(* ===== verification/AdminAccess.v ===== *)
(** * AdminAccess: what a request may do without a full session

    A request without a session is answered without touching configuration,
    bans or what authenticates an account; a session that still has to enrol a
    second factor is confined to its own account; and while two-factor
    authentication is required, no request takes the last factor away. *)
From S2P Require Import Prelude Text Net Config Checks Json Totp Passwords Users EventLogs Cbor Webauthn.
From S2P Require Import BlacklistOps AdminBase JsonView AdminAuth AdminLogin AdminConfig Admin Interleave AdminSteps AdminDemo.
From S2P Require IpBlocks RequestLog ConfigStore Files Sites.

Section access.
Context `{Asio : AsioIp} `{Kdf : Pbkdf2} `{Hmac : HmacSha1} `{Sha : Sha256} `{Lib : LibCbor} `{E : Evp} `{J : JsonText}.
Context `{Fs : Files.StaticFiles.FileSystem}.

(** ** Requests without a session, and with a restricted one *)

(** What authenticates an account: its name, password, TOTP secret, passkeys
    and backup codes. Which of the codes are spent is left out. *)
Definition identity (u : UserRecord)
    : str * PasswordHash * option (list ascii) * list (list ascii * list Z) * list PasswordHash :=
  (username u, stored_hash u, totp u, map (fun c => (id_b64url c, cose_public_key c)) (webauthn_credentials u),
   map bc_hash (backup_codes u)).

(** The accounts whose names [sel] selects, as far as they authenticate. *)
Definition selected (sel : str -> bool) (us : list UserRecord) :=
  map identity (filter (fun u => sel (username u) = true) us).

(** Configuration and bans are as they were; so are the selected accounts,
    unless there was no account at all. *)
Definition confined (sel : str -> bool) (s s' : AdminState) : Prop :=
  config_store s' = config_store s /\ ip_blocks s' = ip_blocks s /\
  (users_ (users s) <> [] -> users_ (users s') <> [] /\ selected sel (users_ (users s')) = selected sel (users_ (users s))).

#[local] Instance confined_preorder sel : PreOrder (confined sel).
Proof.
  split; [done|]. intros s1 s2 s3 (C1 & B1 & A1) (C2 & B2 & A2). split_and!; [congruence|congruence|].
  intros Hn. destruct (A1 Hn) as [Hn2 E1]. destruct (A2 Hn2) as [Hn3 E2]. split; [done|congruence].
Qed.

Definition accounts_confined (sel : str -> bool) (us us' : UserStore) : Prop :=
  users_ us <> [] -> users_ us' <> [] /\ selected sel (users_ us') = selected sel (users_ us).

Lemma confined_users sel s us :
  accounts_confined sel (users s) us ->
  confined sel s (mkState (config_store s) us (sessions s) (pending_mfa s) (pending_totp s) (webauthn_challenges s)
                    (login_history s) (ip_blocks s) (request_log s) (globe_events s)).
Proof. intros H. split_and!; done. Qed.

Lemma confined_same sel s s' :
  config_store s' = config_store s -> ip_blocks s' = ip_blocks s -> users s' = users s -> confined sel s s'.
Proof. intros Hc Hb Hu. split_and!; [done|done|]. by rewrite Hu. Qed.
Hint Extern 3 (confined _ _ _) => (apply confined_same; reflexivity) : atomwall.

Lemma selected_cons sel r l : selected sel (r :: l) = (if sel (username r) then [identity r] else []) ++ selected sel l.
Proof. unfold selected. rewrite filter_cons. destruct (sel (username r)); [by rewrite decide_True|by rewrite decide_False]. Qed.

Lemma selected_alter sel f i l :
  (forall r, l !! i = Some r -> username (f r) = username r /\ (sel (username r) = false \/ identity (f r) = identity r)) ->
  selected sel (alter f i l) = selected sel l.
Proof.
  revert i. induction l as [|r l IH]; intros i Hf; [done|]. destruct i as [|i].
  - change (alter f 0%nat (r :: l)) with (f r :: l). rewrite !selected_cons.
    destruct (Hf r eq_refl) as [Hu [Hs|Hi]]; rewrite Hu; [by rewrite Hs|by rewrite Hi].
  - change (alter f (S i) (r :: l)) with (r :: alter f i l). rewrite !selected_cons. f_equal. by apply IH.
Qed.

Lemma accounts_alter sel us us' f i :
  users_ us' = alter f i (users_ us) ->
  (forall r, users_ us !! i = Some r -> username (f r) = username r /\ (sel (username r) = false \/ identity (f r) = identity r)) ->
  accounts_confined sel us us'.
Proof. unfold accounts_confined. intros He Hf Hn. rewrite He. split; [by apply alter_nonempty|]. by apply selected_alter. Qed.

Lemma accounts_same sel us us' : users_ us' = users_ us -> accounts_confined sel us us'.
Proof. unfold accounts_confined. intros He Hn. by rewrite He. Qed.

Lemma identity_codes codes u : map bc_hash codes = map bc_hash (backup_codes u) -> identity (set_user_codes codes u) = identity u.
Proof. intros H. unfold identity. cbn. by rewrite H. Qed.

Lemma consume_code_hashes candidate codes : map bc_hash (consume_backup_code candidate codes).1 = map bc_hash codes.
Proof.
  destruct (consume_backup_code candidate codes) as [codes' r] eqn:Hc. apply consume_backup_code_cases in Hc. cbn [fst].
  destruct r as [[]|e]; [|by destruct Hc as [-> _]|by rewrite Hc]. destruct Hc as (i & _ & _ & -> & _).
  revert i. induction codes as [|c codes IH]; intros [|i]; [done..|].
  change (alter mark_used (S i) (c :: codes)) with (c :: alter mark_used i codes). cbn [map]. by rewrite IH.
Qed.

• **Exercise brief**: "Lemma" is the string to look for; please copy every line of the records above where it appears.

• **Output for this exercise**:
Lemma confined_users sel s us :
Lemma confined_same sel s s' :
Lemma selected_cons sel r l : selected sel (r :: l) = (if sel (username r) then [identity r] else []) ++ selected sel l.
Lemma selected_alter sel f i l :
Lemma accounts_alter sel us us' f i :
Lemma accounts_same sel us us' : users_ us' = users_ us -> accounts_confined sel us us'.
Lemma identity_codes codes u : map bc_hash codes = map bc_hash (backup_codes u) -> identity (set_user_codes codes u) = identity u.
Lemma consume_code_hashes candidate codes : map bc_hash (consume_backup_code candidate codes).1 = map bc_hash codes.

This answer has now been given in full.